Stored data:
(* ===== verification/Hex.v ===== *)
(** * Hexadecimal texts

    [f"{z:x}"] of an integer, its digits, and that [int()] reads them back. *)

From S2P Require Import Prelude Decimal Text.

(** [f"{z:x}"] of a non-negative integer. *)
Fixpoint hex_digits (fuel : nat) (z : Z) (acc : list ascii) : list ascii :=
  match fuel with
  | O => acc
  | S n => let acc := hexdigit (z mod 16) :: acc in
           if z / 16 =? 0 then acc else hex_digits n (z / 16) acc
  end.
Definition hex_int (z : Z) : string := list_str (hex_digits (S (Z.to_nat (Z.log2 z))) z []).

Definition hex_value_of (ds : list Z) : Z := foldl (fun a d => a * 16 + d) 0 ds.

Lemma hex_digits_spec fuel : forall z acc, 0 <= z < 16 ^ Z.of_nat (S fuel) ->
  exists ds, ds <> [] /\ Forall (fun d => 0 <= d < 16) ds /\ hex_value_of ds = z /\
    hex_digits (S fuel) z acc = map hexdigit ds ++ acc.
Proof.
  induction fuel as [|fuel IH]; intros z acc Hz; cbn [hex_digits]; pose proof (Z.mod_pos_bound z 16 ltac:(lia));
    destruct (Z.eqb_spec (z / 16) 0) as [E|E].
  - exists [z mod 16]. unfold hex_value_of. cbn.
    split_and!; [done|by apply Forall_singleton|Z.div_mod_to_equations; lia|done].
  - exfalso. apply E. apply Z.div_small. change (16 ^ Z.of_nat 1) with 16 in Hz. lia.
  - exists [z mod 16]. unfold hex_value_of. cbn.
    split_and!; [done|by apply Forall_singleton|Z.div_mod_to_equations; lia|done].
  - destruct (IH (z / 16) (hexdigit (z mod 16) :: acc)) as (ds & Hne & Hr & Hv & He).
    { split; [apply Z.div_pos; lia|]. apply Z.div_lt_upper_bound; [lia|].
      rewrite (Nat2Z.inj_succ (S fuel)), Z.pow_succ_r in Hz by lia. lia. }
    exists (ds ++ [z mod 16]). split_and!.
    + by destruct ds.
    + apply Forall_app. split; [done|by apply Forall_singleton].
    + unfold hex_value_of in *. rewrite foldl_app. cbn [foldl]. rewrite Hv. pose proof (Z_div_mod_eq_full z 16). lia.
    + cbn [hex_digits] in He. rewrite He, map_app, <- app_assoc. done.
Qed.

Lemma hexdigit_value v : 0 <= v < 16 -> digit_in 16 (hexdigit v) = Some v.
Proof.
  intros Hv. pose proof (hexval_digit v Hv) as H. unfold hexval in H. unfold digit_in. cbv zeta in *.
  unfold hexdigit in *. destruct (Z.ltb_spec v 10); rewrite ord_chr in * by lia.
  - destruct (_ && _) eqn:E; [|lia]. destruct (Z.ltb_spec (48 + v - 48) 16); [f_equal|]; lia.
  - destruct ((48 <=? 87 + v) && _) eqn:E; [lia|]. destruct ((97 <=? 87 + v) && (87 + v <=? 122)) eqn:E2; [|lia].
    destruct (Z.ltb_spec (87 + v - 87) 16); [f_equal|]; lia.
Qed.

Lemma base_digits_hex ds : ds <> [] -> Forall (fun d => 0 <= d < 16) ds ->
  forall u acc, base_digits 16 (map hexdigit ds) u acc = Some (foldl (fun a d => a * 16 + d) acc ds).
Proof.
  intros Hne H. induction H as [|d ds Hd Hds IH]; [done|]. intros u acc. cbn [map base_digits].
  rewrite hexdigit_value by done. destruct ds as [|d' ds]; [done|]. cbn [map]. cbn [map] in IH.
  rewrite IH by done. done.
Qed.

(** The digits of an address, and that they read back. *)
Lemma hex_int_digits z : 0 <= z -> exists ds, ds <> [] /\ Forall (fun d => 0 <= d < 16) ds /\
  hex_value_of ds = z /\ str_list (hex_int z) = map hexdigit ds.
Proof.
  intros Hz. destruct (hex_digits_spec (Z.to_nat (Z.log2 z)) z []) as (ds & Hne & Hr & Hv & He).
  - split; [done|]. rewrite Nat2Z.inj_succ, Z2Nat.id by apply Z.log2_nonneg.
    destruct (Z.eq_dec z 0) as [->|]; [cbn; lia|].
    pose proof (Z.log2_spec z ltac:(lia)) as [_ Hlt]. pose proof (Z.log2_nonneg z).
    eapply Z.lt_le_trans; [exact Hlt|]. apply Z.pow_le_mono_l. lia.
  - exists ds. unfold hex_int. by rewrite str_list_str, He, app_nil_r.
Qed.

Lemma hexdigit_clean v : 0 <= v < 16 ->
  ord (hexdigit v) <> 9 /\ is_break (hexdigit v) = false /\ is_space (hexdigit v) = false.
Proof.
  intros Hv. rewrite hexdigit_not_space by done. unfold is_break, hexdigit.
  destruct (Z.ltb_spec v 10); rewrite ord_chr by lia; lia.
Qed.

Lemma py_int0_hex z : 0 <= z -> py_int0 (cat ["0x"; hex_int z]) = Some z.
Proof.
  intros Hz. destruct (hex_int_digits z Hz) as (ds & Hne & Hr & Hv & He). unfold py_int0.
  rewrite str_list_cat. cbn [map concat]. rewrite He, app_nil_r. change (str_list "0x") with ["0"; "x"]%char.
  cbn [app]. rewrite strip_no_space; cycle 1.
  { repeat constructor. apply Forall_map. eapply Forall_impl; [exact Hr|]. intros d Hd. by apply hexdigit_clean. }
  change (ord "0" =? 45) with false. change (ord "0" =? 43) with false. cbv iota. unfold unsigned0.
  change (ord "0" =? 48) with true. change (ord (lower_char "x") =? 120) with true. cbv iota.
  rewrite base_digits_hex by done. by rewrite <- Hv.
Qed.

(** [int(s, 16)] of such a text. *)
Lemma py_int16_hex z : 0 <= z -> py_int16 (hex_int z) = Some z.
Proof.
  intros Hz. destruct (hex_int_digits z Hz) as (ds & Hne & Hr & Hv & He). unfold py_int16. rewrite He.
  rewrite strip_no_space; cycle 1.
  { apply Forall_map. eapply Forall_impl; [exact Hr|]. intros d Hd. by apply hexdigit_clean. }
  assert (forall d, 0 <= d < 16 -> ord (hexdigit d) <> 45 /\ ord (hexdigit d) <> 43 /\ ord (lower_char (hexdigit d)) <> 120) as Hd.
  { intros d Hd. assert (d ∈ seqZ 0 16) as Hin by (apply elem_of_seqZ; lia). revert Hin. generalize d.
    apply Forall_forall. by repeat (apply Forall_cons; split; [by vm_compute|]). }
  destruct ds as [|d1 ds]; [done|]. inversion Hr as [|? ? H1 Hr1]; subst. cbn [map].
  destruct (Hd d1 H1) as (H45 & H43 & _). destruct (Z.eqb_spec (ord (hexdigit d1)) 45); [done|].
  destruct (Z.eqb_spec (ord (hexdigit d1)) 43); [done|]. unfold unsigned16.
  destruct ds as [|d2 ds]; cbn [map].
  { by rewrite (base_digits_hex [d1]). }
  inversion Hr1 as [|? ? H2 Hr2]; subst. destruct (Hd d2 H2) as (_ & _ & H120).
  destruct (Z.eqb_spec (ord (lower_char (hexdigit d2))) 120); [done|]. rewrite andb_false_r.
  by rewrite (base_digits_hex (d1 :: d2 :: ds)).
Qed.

• Exercise directions: What is needed is each line of the entries that contains the word "integer".

• Answer box:
    [f"{z:x}"] of an integer, its digits, and that [int()] reads them back. *)
(** [f"{z:x}"] of a non-negative integer. *)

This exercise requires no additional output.